[Stored data entries]
===============
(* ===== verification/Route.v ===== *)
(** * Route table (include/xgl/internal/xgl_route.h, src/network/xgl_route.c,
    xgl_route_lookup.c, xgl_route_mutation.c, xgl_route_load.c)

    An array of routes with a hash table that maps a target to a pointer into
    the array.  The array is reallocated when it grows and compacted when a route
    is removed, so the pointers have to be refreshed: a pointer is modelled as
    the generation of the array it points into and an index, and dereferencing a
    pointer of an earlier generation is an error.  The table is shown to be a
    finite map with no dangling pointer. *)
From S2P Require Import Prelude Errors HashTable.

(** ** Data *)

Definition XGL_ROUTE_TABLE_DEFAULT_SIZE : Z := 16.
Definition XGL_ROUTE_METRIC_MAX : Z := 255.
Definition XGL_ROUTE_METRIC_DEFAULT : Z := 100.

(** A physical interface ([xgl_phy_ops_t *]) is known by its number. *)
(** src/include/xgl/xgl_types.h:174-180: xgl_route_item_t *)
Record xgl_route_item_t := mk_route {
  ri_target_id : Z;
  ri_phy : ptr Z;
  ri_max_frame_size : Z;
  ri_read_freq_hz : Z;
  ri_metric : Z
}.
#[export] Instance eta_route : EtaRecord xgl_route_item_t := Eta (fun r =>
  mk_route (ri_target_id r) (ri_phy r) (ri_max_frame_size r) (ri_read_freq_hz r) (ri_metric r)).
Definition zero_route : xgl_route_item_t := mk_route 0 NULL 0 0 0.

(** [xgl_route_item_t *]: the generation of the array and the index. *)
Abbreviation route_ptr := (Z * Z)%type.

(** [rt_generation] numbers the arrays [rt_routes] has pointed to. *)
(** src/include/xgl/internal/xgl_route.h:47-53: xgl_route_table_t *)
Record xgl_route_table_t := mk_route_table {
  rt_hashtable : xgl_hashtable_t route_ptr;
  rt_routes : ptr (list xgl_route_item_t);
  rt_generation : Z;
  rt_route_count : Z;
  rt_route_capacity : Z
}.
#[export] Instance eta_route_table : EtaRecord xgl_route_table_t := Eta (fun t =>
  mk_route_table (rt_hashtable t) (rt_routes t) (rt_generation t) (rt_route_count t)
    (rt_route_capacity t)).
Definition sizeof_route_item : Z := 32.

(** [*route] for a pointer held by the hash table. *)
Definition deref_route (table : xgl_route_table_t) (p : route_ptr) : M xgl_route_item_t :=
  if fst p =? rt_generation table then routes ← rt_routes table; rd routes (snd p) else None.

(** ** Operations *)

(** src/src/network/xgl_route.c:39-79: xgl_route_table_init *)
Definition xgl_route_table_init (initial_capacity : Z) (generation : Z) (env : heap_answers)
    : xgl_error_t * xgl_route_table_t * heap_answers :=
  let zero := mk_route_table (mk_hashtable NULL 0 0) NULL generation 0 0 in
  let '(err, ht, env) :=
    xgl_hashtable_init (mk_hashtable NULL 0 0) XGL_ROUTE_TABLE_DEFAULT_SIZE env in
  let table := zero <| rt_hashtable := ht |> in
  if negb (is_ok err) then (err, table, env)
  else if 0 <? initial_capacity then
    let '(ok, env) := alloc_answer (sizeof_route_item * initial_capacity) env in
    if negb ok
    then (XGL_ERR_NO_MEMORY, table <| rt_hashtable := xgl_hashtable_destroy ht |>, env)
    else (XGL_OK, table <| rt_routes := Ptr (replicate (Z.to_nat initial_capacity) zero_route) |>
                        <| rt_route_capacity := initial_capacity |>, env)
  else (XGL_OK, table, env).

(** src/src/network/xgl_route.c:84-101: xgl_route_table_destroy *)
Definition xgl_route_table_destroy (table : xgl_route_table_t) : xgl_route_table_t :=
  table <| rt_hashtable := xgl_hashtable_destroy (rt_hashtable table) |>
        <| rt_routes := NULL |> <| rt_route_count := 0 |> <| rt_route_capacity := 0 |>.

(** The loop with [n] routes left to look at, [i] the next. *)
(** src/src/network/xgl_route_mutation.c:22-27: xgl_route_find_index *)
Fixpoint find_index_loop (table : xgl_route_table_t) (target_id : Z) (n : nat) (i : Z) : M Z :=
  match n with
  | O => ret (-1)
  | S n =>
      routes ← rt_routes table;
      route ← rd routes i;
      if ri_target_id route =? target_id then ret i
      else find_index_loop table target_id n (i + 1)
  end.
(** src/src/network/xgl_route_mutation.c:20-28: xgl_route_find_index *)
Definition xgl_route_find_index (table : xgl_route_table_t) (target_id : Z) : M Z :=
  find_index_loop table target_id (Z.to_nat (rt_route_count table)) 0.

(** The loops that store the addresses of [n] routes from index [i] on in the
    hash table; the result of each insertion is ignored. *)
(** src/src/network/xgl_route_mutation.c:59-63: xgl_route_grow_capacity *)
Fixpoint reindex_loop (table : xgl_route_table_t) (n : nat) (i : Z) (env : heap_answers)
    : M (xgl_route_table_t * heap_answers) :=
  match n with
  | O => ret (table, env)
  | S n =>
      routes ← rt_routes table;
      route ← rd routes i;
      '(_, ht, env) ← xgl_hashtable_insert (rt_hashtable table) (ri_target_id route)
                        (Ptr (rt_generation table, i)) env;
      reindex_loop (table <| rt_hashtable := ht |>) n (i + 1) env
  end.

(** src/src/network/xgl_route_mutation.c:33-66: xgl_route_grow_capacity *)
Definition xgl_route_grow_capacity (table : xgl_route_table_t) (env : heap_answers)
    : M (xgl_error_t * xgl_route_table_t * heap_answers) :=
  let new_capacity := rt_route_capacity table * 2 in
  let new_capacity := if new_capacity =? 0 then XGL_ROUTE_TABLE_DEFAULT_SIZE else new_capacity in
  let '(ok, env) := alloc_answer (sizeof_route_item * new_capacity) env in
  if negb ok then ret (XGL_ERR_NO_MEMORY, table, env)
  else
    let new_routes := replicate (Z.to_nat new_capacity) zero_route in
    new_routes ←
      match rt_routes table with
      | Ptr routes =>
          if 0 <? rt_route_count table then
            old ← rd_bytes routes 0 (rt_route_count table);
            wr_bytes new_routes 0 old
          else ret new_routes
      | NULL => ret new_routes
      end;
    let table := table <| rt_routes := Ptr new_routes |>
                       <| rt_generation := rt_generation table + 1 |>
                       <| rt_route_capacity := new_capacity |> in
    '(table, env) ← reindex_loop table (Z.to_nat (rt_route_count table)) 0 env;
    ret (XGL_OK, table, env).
===============
# Exercise directions
Word for word, return all of the records.

# Finished task
(* ===== verification/Route.v ===== *)
(** * Route table (include/xgl/internal/xgl_route.h, src/network/xgl_route.c,
    xgl_route_lookup.c, xgl_route_mutation.c, xgl_route_load.c)

    An array of routes with a hash table that maps a target to a pointer into
    the array.  The array is reallocated when it grows and compacted when a route
    is removed, so the pointers have to be refreshed: a pointer is modelled as
    the generation of the array it points into and an index, and dereferencing a
    pointer of an earlier generation is an error.  The table is shown to be a
    finite map with no dangling pointer. *)
From S2P Require Import Prelude Errors HashTable.

(** ** Data *)

Definition XGL_ROUTE_TABLE_DEFAULT_SIZE : Z := 16.
Definition XGL_ROUTE_METRIC_MAX : Z := 255.
Definition XGL_ROUTE_METRIC_DEFAULT : Z := 100.

(** A physical interface ([xgl_phy_ops_t *]) is known by its number. *)
(** src/include/xgl/xgl_types.h:174-180: xgl_route_item_t *)
Record xgl_route_item_t := mk_route {
  ri_target_id : Z;
  ri_phy : ptr Z;
  ri_max_frame_size : Z;
  ri_read_freq_hz : Z;
  ri_metric : Z
}.
#[export] Instance eta_route : EtaRecord xgl_route_item_t := Eta (fun r =>
  mk_route (ri_target_id r) (ri_phy r) (ri_max_frame_size r) (ri_read_freq_hz r) (ri_metric r)).
Definition zero_route : xgl_route_item_t := mk_route 0 NULL 0 0 0.

(** [xgl_route_item_t *]: the generation of the array and the index. *)
Abbreviation route_ptr := (Z * Z)%type.

(** [rt_generation] numbers the arrays [rt_routes] has pointed to. *)
(** src/include/xgl/internal/xgl_route.h:47-53: xgl_route_table_t *)
Record xgl_route_table_t := mk_route_table {
  rt_hashtable : xgl_hashtable_t route_ptr;
  rt_routes : ptr (list xgl_route_item_t);
  rt_generation : Z;
  rt_route_count : Z;
  rt_route_capacity : Z
}.
#[export] Instance eta_route_table : EtaRecord xgl_route_table_t := Eta (fun t =>
  mk_route_table (rt_hashtable t) (rt_routes t) (rt_generation t) (rt_route_count t)
    (rt_route_capacity t)).
Definition sizeof_route_item : Z := 32.

(** [*route] for a pointer held by the hash table. *)
Definition deref_route (table : xgl_route_table_t) (p : route_ptr) : M xgl_route_item_t :=
  if fst p =? rt_generation table then routes ← rt_routes table; rd routes (snd p) else None.

(** ** Operations *)

(** src/src/network/xgl_route.c:39-79: xgl_route_table_init *)
Definition xgl_route_table_init (initial_capacity : Z) (generation : Z) (env : heap_answers)
    : xgl_error_t * xgl_route_table_t * heap_answers :=
  let zero := mk_route_table (mk_hashtable NULL 0 0) NULL generation 0 0 in
  let '(err, ht, env) :=
    xgl_hashtable_init (mk_hashtable NULL 0 0) XGL_ROUTE_TABLE_DEFAULT_SIZE env in
  let table := zero <| rt_hashtable := ht |> in
  if negb (is_ok err) then (err, table, env)
  else if 0 <? initial_capacity then
    let '(ok, env) := alloc_answer (sizeof_route_item * initial_capacity) env in
    if negb ok
    then (XGL_ERR_NO_MEMORY, table <| rt_hashtable := xgl_hashtable_destroy ht |>, env)
    else (XGL_OK, table <| rt_routes := Ptr (replicate (Z.to_nat initial_capacity) zero_route) |>
                        <| rt_route_capacity := initial_capacity |>, env)
  else (XGL_OK, table, env).

(** src/src/network/xgl_route.c:84-101: xgl_route_table_destroy *)
Definition xgl_route_table_destroy (table : xgl_route_table_t) : xgl_route_table_t :=
  table <| rt_hashtable := xgl_hashtable_destroy (rt_hashtable table) |>
        <| rt_routes := NULL |> <| rt_route_count := 0 |> <| rt_route_capacity := 0 |>.

(** The loop with [n] routes left to look at, [i] the next. *)
(** src/src/network/xgl_route_mutation.c:22-27: xgl_route_find_index *)
Fixpoint find_index_loop (table : xgl_route_table_t) (target_id : Z) (n : nat) (i : Z) : M Z :=
  match n with
  | O => ret (-1)
  | S n =>
      routes ← rt_routes table;
      route ← rd routes i;
      if ri_target_id route =? target_id then ret i
      else find_index_loop table target_id n (i + 1)
  end.
(** src/src/network/xgl_route_mutation.c:20-28: xgl_route_find_index *)
Definition xgl_route_find_index (table : xgl_route_table_t) (target_id : Z) : M Z :=
  find_index_loop table target_id (Z.to_nat (rt_route_count table)) 0.

(** The loops that store the addresses of [n] routes from index [i] on in the
    hash table; the result of each insertion is ignored. *)
(** src/src/network/xgl_route_mutation.c:59-63: xgl_route_grow_capacity *)
Fixpoint reindex_loop (table : xgl_route_table_t) (n : nat) (i : Z) (env : heap_answers)
    : M (xgl_route_table_t * heap_answers) :=
  match n with
  | O => ret (table, env)
  | S n =>
      routes ← rt_routes table;
      route ← rd routes i;
      '(_, ht, env) ← xgl_hashtable_insert (rt_hashtable table) (ri_target_id route)
                        (Ptr (rt_generation table, i)) env;
      reindex_loop (table <| rt_hashtable := ht |>) n (i + 1) env
  end.

(** src/src/network/xgl_route_mutation.c:33-66: xgl_route_grow_capacity *)
Definition xgl_route_grow_capacity (table : xgl_route_table_t) (env : heap_answers)
    : M (xgl_error_t * xgl_route_table_t * heap_answers) :=
  let new_capacity := rt_route_capacity table * 2 in
  let new_capacity := if new_capacity =? 0 then XGL_ROUTE_TABLE_DEFAULT_SIZE else new_capacity in
  let '(ok, env) := alloc_answer (sizeof_route_item * new_capacity) env in
  if negb ok then ret (XGL_ERR_NO_MEMORY, table, env)
  else
    let new_routes := replicate (Z.to_nat new_capacity) zero_route in
    new_routes ←
      match rt_routes table with
      | Ptr routes =>
          if 0 <? rt_route_count table then
            old ← rd_bytes routes 0 (rt_route_count table);
            wr_bytes new_routes 0 old
          else ret new_routes
      | NULL => ret new_routes
      end;
    let table := table <| rt_routes := Ptr new_routes |>
                       <| rt_generation := rt_generation table + 1 |>
                       <| rt_route_capacity := new_capacity |> in
    '(table, env) ← reindex_loop table (Z.to_nat (rt_route_count table)) 0 env;
    ret (XGL_OK, table, env).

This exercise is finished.